Lemma append_commits h c c' p q b vs :
  Inv h c -> Strict h c -> Commits h c -> answer_append p q b vs c = Some c' -> Commits h c'.
Proof.
  intros Hi Hst Hc Hact.
  destruct (answer_append_cases _ h c c' p q b vs Hi Hact)
    as (s & r & s' & frames & v & a & db & Hs & Hq & -> & Hdb & _ & Hcase).
  destruct (hand_over_frame p v a db (note_append p q r (set_node p s' c))) as (F1 & F2 & _ & _ & F5 & F6).
  pose proof (hand_over_db p v a db (note_append p q r (set_node p s' c))) as Hover.
  pose proof (inv_node _ _ _ Hi p s Hs) as Hn. pose proof (ni_ok _ _ _ _ _ Hn) as Hok.
  pose proof (cm_driving _ _ Hc p s Hs) as Hdr.
  eapply (commits_node h h c _ p s'); try done; rewrite ?F1, ?F5, ?F6; try done; cbn [append_requests append_answers note_append put_node].
  - set_solver.
  - destruct Hcase as [[_ Hx]|[_ [m Hm]]].
    + rewrite apply_committed_spec in Hx by done. injection Hx as _ ->. cbn.
      eapply (settled_mono h h c); [done|rewrite ?F5, ?F6; cbn; set_solver..|reflexivity|done|exact (cm_node _ _ Hc p s Hs)].
    + pose proof (committed_kept h c p q s s' frames m Hi Hst Hc Hs Hq Hm) as Hk. destruct Hm.
      rewrite ap_commit, ap_now, (Z.min_l (commit_index s)) by lia. destruct ap_kept as (Hml & Htm & _).
      destruct (Z.max_spec (commit_index s) (leader_commit q)) as [[Hlt ->]|[Hge ->]].
      * eapply (settled_mono h h c); [done|rewrite ?F5, ?F6; cbn; set_solver..|reflexivity| |exact (cm_request _ _ Hc q Hq)].
        pose proof (ao_commit _ _ _ (inv_request _ _ _ Hi q Hq)) as Hlc.
        destruct ap_log as [[[z Hz] ->]|[_ ->]]; [|done]. rewrite Hz, take_app_le; [done|lia].
      * eapply (settled_mono h h c); [done|rewrite ?F5, ?F6; cbn; set_solver..|exact ap_later| |exact (cm_node _ _ Hc p s Hs)].
        apply (f_equal (take (Z.to_nat (commit_index s)))) in Htm. by rewrite !take_take, !Nat.min_l in Htm by lia.
  - intros [Hsp Hv]%(proj2 (Hover p)). rewrite (proj1 (Hover p)), decide_True by done.
    rewrite (Hv eq_refl) in Hdb. rewrite <- (applied_frames h c p q s s' r frames) by done.
    unfold absorbed. rewrite foldl_app. fold (absorbed (map frame (take (Z.to_nat (last_applied s)) (log s)))).
    rewrite <- (cm_stored _ _ Hc p s Hs Hsp). apply (frames_absorb b vs); [|done].
    rewrite (cm_stored _ _ Hc p s Hs Hsp). apply absorbed_level.
  - assert (Hl : role s' = Leader -> s' = set_last_applied (commit_index s) s).
    { destruct Hcase as [[_ Hx]|[_ [m Hm]]]; [|destruct Hm; congruence].
      rewrite apply_committed_spec in Hx by done. by injection Hx. }
    unfold driver. rewrite F2. change (default Idle _) with (driver c p). destruct (driver c p); try done. cbn in *.
    destruct Hdr as (? & ? & ? & Hx). rewrite F5. ands; try done. intros Hr. specialize (Hl Hr). subst s'. by apply Hx.
  - intros m Hne. unfold driver. rewrite F2, (proj1 (Hover m)), decide_False by done.
    ands; [done|done|]. intros Hsp. by apply (proj2 (Hover m)).
  - auto.
Qed.

(** An answer that moves the commit index shows that the leader and the peer that
    answered hold the entry; among at most four members that is half of them. *)
Lemma answered_replicated h c n s peer q todo r e i :
  (base.size members <= 4)%nat ->
  Inv h c -> Commits h c -> nodes c !! n = Some s -> driver c n = Awaiting peer q todo ->
  (peer, q, r) ∈ append_answers c -> ar_success r = true -> role s = Leader ->
  log s !! i = Some e -> term e = current_term s -> replicated c (current_term s) i e.
Proof.
  intros Hsmall Hi Hc Hs Hd Ha Hsuc Hr He Hte. pose proof (inv_node _ _ _ Hi n s Hs) as Hn.
  pose proof (cm_driving _ _ Hc n s Hs) as Hdr. rewrite Hd in Hdr. destruct Hdr as (Hp & Hq & Hl & Hx).
  destruct (Hx Hr) as [Ht Hent]. destruct (Hp peer) as [Hpm Hpn]; [set_solver|].
  exists {[n; peer]}. ands.
  - pose proof (ni_member _ _ _ _ _ Hn). set_solver.
  - rewrite size_union, !size_singleton by set_solver.
    pose proof (Nat.div_mod_eq (base.size members) 2). pose proof (Nat.mod_upper_bound (base.size members) 2). lia.
  - intros p Hpp. exists q. rewrite Hent. ands; try done.
    apply elem_of_union in Hpp as [->%elem_of_singleton| ->%elem_of_singleton]; [by left|right; eauto].
Qed.

Lemma record_commits h c c' n r :
  (base.size members <= 4)%nat ->
  Inv h c -> Commits h c -> record_answer n r c = Some c' -> Commits h c'.
Proof.
  intros Hsmall Hi Hc (s & peer & q & todo & Hs & Hd & Ha & b & ->)%record_answer_cases.
  pose proof (inv_node _ _ _ Hi n s Hs) as Hn. pose proof (ni_ok _ _ _ _ _ Hn) as Hok.
  destruct (record_log peer r s) as (Hl & Ht & Hla & _).
  pose proof (cm_driving _ _ Hc n s Hs) as Hdr. rewrite Hd in Hdr. destruct Hdr as (Hp & _).
  eapply commits_node; [done|reflexivity|done|done|done|..].
  - destruct (record_cases peer r s) as [->|[[Hlt ->]|(Hr & _ & Hsuc & k & -> & Hk)]].
    + exact (cm_node _ _ Hc n s Hs).
    + rewrite step_down_later by done. cbn.
      eapply settled_mono; [reflexivity|done|done| |done|exact (cm_node _ _ Hc n s Hs)]. lia.
    + cbn. destruct Hk as [->|(Hk & e & Hf & Hte)]; [exact (cm_node _ _ Hc n s Hs)|right].
      rewrite find_entry_lookup in Hf by apply Hok. destruct (0 <? k) eqn:Hpos; [|done]. bools.
      destruct (ni_leader _ _ _ _ _ Hn Hr) as (rg & Hrg & _ & Hw).
      exists (current_term s), (Z.to_nat (k - 1)), e, rg. rewrite Hw. ands; try done; try lia.
      apply (replicated_mono c); [done|done|]. by eapply answered_replicated.
  - rewrite Hla, Hl. exact (cm_stored _ _ Hc n s Hs).
  - rewrite driver_own. cbn. intros p Hp'. apply Hp. set_solver.
  - intros m Hne. by rewrite drivers_apart.
  - auto.
Qed.

Lemma propose_commits h c c' n f :
  Inv h c -> grows h (remember shared (Propose n f) c h) -> Commits h c -> propose n f c = Some c' ->
  Commits (remember shared (Propose n f) c h) c'.
Proof.
  intros Hi Hg Hc Hact. apply propose_cases in Hact as (s & Hn & Hd & Hr & ->). pose proof (inv_node _ _ _ Hi n s Hn) as Hni.
  assert (Hs' : exists z, log (append_local_commit f s).2 = log s ++ z /\ current_term (append_local_commit f s).2 = current_term s
    /\ commit_index (append_local_commit f s).2 = commit_index s /\ last_applied (append_local_commit f s).2 = last_applied s).
  { unfold append_local_commit. rewrite bool_decide_eq_true_2 by done. by eexists. }
  destruct Hs' as (z & Hz & Ht & Hci & Hla).
  eapply commits_quiet; eauto; [apply Hni|lia|by exists z|]. change (driver _ n) with (driver c n). by rewrite Hd.
Qed.

Lemma begin_commits h c c' n : Inv h c -> Commits h c -> begin_round shared n c = Some c' -> Commits h c'.
Proof.
  intros Hi Hc Hact. assert (Hg : grows h h) by reflexivity. apply begin_cases in Hact as (s & Hn & _ & ->). pose proof (inv_node _ _ _ Hi n s Hn) as Hni.
  eapply (commits_quiet h h c _ n s s); eauto; [apply Hni|cbn; by rewrite insert_id|lia| |].
  - rewrite driver_own. intros p (y & -> & Hy)%list_elem_of_fmap. apply list_elem_of_In, filter_In in Hy as [Hy Hne]. bools.
    split; [|done]. apply elem_of_list_to_set, list_elem_of_fmap. exists y. split; [done|]. by apply list_elem_of_In.
  - intros m Hne. by rewrite drivers_apart.
Qed.

Lemma send_commits h c c' n : Inv h c -> Commits h c -> send_next n c = Some c' -> Commits h c'.
Proof.
  intros Hi Hc Hact. assert (Hg : grows h h) by reflexivity. apply send_cases in Hact as (s & Hn & Hcase). pose proof (inv_node _ _ _ Hi n s Hn) as Hni.
  pose proof (cm_driving _ _ Hc n s Hn) as Hdr.
  destruct Hcase as [->|(peer & todo & Hd & ->)]; (eapply (commits_quiet h h c _ n s s); eauto; [apply Hni|cbn; by rewrite insert_id|..]).
  - lia. - by rewrite driver_own. - intros m Hne. by rewrite drivers_apart.
  - cbn. set_solver. - lia.
  - rewrite driver_own, append_from_one by apply Hni. rewrite Hd in Hdr. cbn. ands; [done|set_solver|by apply Hni|done].
  - intros m Hne. by rewrite drivers_apart.
  - intros q [->|Hq]%elem_of_cons; [right|by left]. rewrite append_from_one by apply Hni. cbn.
    eapply (settled_mono h h c); [reflexivity|cbn; set_solver..|reflexivity|done|exact (cm_node _ _ Hc n s Hn)].
Qed.
(** [read_command] (15-54). *)
Definition read_command : reading (option (list (list Z))) :=
  do first <- peek_byte ;;
  match first with
  | None => st_ret None
  | Some first =>
      if negb (first =? 42) then read_inline_command else
      do header <- read_line ;;
      do text <- from_one header ;;
      do count <- parse_i64 text "invalid multibulk length" ;;
      if count <=? 0 then st_ret (Some []) else
      if MAX_ARGS <? count then st_fail (protocol_error "invalid multibulk length") else
      do args <- read_args (Z.to_nat count) [] ;;
      st_ret (Some args)
  end.

(** ** Writing *)

Definition crlf : list Z := [13; 10].

(** A carriage return or a line feed becomes a space. *)
Definition one_line (text : list Z) : list Z :=
  map (fun b => if (b =? 13) || (b =? 10) then 32 else b) text.

(** [write_simple] (121-128). *)
Definition write_simple (text out : list Z) : list Z := out ++ [43] ++ one_line text ++ crlf.

(** [write_error] (130-137). *)
Definition write_error (text out : list Z) : list Z := out ++ [45] ++ one_line text ++ crlf.

(** [write_int] (139-143). *)
Definition write_int (value : Z) (out : list Z) : list Z := out ++ [58] ++ decimal value ++ crlf.

(** [write_bulk] (145-151). *)
Definition write_bulk (value out : list Z) : list Z :=
  out ++ [36] ++ decimal (Z.of_nat (length value)) ++ crlf ++ value ++ crlf.

(** [write_nil] (153-155). *)
Definition write_nil (out : list Z) : list Z := out ++ [36; 45; 49; 13; 10].

(** [write_array_header] (157-161). *)
Definition write_array_header (n : Z) (out : list Z) : list Z := out ++ [42] ++ decimal n ++ crlf.

(** ** Numbers *)

Lemma is_digit_iff b : is_digit b = true <-> 48 <= b <= 57.
Proof. unfold is_digit. rewrite andb_true_iff, !Z.leb_le. lia. Qed.

(** The digits are digits, there are at most [fuel] of them and at least one. *)
Lemma digits_spec fuel n acc :
  0 <= n < 10 ^ Z.of_nat fuel ->
  exists ds, digits fuel n acc = ds ++ acc /\ Forall (fun b => 48 <= b <= 57) ds /\ (length ds <= fuel)%nat /\
    (fuel <> 0%nat -> ds <> []).
Proof.
  revert n acc. induction fuel as [|fuel IH]; intros n acc Hn.
  { exists []. cbn. ands; [done|constructor|lia|done]. }
  cbn. destruct (Z.ltb_spec n 10).
  - exists [48 + n]. ands; [done|repeat constructor; lia|cbn; lia|done].
  - rewrite Nat2Z.inj_succ, Z.pow_succ_r in Hn by lia.
    pose proof (Z.div_mod n 10 ltac:(lia)). pose proof (Z.mod_pos_bound n 10 ltac:(lia)).
    destruct (IH (n / 10) ((48 + n mod 10) :: acc)) as (ds & -> & Hf & Hl & _).
    { split; [apply Z.div_pos; lia|apply Z.div_lt_upper_bound; lia]. }
    exists (ds ++ [48 + n mod 10]). rewrite <-app_assoc, Forall_app, length_app. cbn.
    ands; [done|done|repeat constructor; lia|lia|]. by destruct ds.
Qed.
(** * Source-extraction engine of tkp.sourcefinder.image (class ImageData)

    A shallow embedding of the methods of [ImageData] and the properties
    of its masking, background estimation, island labelling, FDR threshold
    selection, result filtering and cache handling.

    Conventions of the embedding.
    - Python floats are exact rationals ([Q]); the two places where the code
      tests for an infinite value use [pyfloat], which adds the IEEE
      specials.
    - A numpy array of rank two is a list of rows.  A masked array carries a
      plane of values and a plane of validity bits ([true] = masked); a plain
      ndarray is a masked array with nothing masked.
    - Exceptions are values of [exn]; a method is a function from the object
      state to a result and a new state, so that what was mutated before an
      exception was raised stays mutated.
    - Library routines that are not part of this module (scipy.ndimage,
      numpy's transcendental functions, tkp.sourcefinder.stats / utils /
      extract, the wcs object) are Variables of the Section [Engine]. *)

From Stdlib Require Import String ZArith QArith Qround Qabs List Sorted
  Permutation Bool Lia Lqa.
Import ListNotations.
(** [d.get(key)]. *)
Fixpoint dict_get (d : list (string * string)) (key : string) : option string :=
  match d with
  | [] => None
  | (k, v) :: rest => if String.eqb k key then Some v else dict_get rest key
  end.

(** [str(n)] for an int. *)
Definition str (n : Z) : string := NilZero.string_of_int (Z.to_int n).

Module PaymentService.

Definition create_payment_intent (stripe : Gateway) (booking : Booking.t)
  : M (PaymentData * Booking.t) :=
  if negb (Status_eqb (Booking.status booking) pending)
  then raise (ValueError "Booking is not in pending state")
  else
    let intent :=
      stripe (PyDecimal.to_int
                (PyDecimal.mul (Booking.total_price booking) (PyDecimal.of_int 100)))
             "usd"
             [("booking_id", str (Booking.id booking))] in
    let booking' :=
      Booking.with_stripe_payment_intent booking (Some (intent_id intent)) in
    _ <- Booking_save booking' ;;
    ret (mkPaymentData (intent_client_secret intent) (intent_id intent), booking').

Section Webhook.

(** The primary-key coercion of [Booking.objects.get(id=...)] applied to the
    metadata string; [None] when the string is not a number. *)
Variable to_python : string -> option Z.

Definition _handle_payment_success (payment_intent : PaymentIntentObj) : M unit :=
  match dict_get (pi_metadata payment_intent) "booking_id" with
  | None => ret tt
  | Some booking_id =>
      if String.eqb booking_id EmptyString then ret tt
      else
        match to_python booking_id with
        | None => raise (ValueError "Field 'id' expected a number")
        | Some pk =>
            found <- Booking_objects_get pk ;;
            match found with
            | Some booking => Booking_save (Booking.with_status booking confirmed)
            | None => ret tt
            end
        end
  end.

________________________

Transcribe, without alteration, the line that contains "ret (mkPaymentData (intent_client_secret" together with all lines after it in the listing above.

= Written response =
    ret (mkPaymentData (intent_client_secret intent) (intent_id intent), booking').

Section Webhook.

(** The primary-key coercion of [Booking.objects.get(id=...)] applied to the
    metadata string; [None] when the string is not a number. *)
Variable to_python : string -> option Z.

Definition _handle_payment_success (payment_intent : PaymentIntentObj) : M unit :=
  match dict_get (pi_metadata payment_intent) "booking_id" with
  | None => ret tt
  | Some booking_id =>
      if String.eqb booking_id EmptyString then ret tt
      else
        match to_python booking_id with
        | None => raise (ValueError "Field 'id' expected a number")
        | Some pk =>
            found <- Booking_objects_get pk ;;
            match found with
            | Some booking => Booking_save (Booking.with_status booking confirmed)
            | None => ret tt
            end
        end
  end.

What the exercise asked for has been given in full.